BRIEF
In the records below, find the line holding "valid_stats l ->" and the line holding "apply find_Some_elem in". Set down both, with every line between them, exactly.

Stored items
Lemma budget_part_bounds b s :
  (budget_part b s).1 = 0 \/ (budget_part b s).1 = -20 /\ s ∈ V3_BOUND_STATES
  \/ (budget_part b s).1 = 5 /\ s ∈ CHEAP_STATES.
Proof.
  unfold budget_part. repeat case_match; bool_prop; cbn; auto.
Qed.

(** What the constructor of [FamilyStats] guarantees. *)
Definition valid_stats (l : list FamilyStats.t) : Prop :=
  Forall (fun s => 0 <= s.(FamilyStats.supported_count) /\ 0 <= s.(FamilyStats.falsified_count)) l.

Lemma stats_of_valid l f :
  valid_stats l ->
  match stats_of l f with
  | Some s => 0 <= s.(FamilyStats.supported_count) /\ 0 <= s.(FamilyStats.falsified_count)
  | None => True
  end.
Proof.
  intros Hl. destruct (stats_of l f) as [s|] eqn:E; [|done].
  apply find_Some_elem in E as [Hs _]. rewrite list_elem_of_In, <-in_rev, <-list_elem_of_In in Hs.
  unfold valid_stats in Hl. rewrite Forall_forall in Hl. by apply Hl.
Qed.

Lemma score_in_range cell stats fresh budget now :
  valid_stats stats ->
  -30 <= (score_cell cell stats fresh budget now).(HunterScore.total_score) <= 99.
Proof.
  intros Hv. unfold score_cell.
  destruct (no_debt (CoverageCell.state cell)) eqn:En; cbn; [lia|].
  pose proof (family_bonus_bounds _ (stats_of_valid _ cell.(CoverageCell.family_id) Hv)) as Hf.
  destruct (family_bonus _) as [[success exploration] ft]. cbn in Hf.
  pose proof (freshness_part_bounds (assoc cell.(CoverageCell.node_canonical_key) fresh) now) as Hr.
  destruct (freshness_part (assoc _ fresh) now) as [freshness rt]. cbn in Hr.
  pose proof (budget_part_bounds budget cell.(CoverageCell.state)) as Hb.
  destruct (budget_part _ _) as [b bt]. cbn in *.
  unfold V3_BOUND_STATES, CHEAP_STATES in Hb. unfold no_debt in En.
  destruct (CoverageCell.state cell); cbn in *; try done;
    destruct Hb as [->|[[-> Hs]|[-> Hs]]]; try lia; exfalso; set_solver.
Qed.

--

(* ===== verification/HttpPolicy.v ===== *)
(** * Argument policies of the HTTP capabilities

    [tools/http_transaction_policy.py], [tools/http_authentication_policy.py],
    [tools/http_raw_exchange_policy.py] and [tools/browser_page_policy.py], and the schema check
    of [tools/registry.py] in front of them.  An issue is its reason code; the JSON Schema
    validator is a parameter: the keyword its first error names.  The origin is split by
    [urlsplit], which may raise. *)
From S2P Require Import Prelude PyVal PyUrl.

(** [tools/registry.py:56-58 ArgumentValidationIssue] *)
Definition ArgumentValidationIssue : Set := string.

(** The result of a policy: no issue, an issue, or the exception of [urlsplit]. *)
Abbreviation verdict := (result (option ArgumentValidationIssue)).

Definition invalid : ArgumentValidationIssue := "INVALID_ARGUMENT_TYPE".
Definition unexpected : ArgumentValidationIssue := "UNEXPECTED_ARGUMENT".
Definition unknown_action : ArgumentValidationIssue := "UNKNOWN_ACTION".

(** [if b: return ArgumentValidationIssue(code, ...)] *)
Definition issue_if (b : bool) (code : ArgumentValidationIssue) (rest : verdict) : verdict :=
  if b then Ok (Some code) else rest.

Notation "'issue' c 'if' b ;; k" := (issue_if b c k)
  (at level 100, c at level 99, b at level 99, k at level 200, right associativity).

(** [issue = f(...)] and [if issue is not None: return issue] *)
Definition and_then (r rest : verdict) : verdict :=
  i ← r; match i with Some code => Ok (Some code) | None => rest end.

* * *

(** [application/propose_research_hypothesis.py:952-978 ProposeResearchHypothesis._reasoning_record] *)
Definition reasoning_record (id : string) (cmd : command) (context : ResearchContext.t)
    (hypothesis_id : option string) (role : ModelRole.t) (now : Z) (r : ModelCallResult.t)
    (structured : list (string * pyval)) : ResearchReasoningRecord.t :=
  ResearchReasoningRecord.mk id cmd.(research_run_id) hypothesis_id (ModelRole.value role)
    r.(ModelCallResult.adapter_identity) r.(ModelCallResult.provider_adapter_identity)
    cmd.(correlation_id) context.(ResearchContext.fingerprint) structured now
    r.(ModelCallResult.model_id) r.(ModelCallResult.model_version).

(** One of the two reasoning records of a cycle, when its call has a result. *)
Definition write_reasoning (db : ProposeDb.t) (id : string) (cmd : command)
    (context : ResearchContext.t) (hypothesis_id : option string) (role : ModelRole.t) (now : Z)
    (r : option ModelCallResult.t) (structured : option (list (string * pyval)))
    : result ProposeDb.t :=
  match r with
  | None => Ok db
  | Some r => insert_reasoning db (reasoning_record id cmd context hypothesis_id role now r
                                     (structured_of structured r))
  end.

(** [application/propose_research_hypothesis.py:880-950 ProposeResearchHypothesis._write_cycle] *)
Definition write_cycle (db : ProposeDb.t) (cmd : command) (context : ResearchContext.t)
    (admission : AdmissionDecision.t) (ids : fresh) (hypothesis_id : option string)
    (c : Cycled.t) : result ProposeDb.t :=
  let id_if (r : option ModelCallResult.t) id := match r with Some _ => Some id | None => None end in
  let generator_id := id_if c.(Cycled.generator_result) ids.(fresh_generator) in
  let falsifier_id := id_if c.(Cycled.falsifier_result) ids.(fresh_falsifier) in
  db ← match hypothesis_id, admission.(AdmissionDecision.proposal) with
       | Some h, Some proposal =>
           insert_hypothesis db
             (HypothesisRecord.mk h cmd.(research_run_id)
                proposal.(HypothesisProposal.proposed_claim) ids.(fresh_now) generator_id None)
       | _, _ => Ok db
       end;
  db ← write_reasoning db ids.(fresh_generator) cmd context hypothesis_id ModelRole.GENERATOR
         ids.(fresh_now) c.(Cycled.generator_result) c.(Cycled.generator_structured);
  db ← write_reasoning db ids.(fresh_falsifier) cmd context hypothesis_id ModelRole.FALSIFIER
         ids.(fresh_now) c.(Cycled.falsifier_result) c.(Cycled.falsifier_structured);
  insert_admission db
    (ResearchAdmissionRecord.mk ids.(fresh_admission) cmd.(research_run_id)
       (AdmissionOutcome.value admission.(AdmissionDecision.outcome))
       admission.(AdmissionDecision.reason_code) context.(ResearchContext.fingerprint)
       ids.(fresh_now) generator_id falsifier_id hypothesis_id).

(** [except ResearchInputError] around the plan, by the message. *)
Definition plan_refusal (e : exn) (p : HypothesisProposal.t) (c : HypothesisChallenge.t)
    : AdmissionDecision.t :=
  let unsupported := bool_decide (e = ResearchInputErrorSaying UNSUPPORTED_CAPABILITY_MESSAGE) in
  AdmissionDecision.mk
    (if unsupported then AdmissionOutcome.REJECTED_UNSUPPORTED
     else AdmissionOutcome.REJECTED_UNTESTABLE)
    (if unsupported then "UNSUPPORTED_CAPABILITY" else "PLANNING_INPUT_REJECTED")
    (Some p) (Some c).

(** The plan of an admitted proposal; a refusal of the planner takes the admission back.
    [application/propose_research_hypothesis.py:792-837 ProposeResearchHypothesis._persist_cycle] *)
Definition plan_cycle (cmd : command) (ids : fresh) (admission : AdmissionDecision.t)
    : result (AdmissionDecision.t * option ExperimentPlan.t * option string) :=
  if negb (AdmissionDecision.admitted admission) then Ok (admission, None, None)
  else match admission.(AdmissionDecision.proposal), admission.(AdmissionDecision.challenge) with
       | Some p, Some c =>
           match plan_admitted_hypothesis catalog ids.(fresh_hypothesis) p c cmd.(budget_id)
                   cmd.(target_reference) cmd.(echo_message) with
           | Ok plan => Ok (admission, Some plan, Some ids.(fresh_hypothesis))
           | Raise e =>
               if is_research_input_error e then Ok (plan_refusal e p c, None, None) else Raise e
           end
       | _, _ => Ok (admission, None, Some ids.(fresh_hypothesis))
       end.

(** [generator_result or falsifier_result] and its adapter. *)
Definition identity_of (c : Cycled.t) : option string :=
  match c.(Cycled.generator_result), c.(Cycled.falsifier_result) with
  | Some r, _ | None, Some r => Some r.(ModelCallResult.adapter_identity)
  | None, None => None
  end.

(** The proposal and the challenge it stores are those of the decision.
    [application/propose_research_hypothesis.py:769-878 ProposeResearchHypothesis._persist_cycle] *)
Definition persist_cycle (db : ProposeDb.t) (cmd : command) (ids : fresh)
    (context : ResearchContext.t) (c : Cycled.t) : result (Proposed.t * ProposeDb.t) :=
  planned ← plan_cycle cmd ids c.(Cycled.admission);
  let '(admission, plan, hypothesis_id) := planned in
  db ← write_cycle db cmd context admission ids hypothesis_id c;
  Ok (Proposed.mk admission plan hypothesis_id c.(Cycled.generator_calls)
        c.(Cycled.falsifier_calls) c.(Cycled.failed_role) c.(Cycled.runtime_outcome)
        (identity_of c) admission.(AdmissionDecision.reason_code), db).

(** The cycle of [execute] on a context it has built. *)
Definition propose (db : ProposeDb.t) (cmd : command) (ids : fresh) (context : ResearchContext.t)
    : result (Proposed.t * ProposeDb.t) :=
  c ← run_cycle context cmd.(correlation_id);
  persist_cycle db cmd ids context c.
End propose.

FINAL ANSWER
  valid_stats l ->
  match stats_of l f with
  | Some s => 0 <= s.(FamilyStats.supported_count) /\ 0 <= s.(FamilyStats.falsified_count)
  | None => True
  end.
Proof.
  intros Hl. destruct (stats_of l f) as [s|] eqn:E; [|done].
  apply find_Some_elem in E as [Hs _]. rewrite list_elem_of_In, <-in_rev, <-list_elem_of_In in Hs.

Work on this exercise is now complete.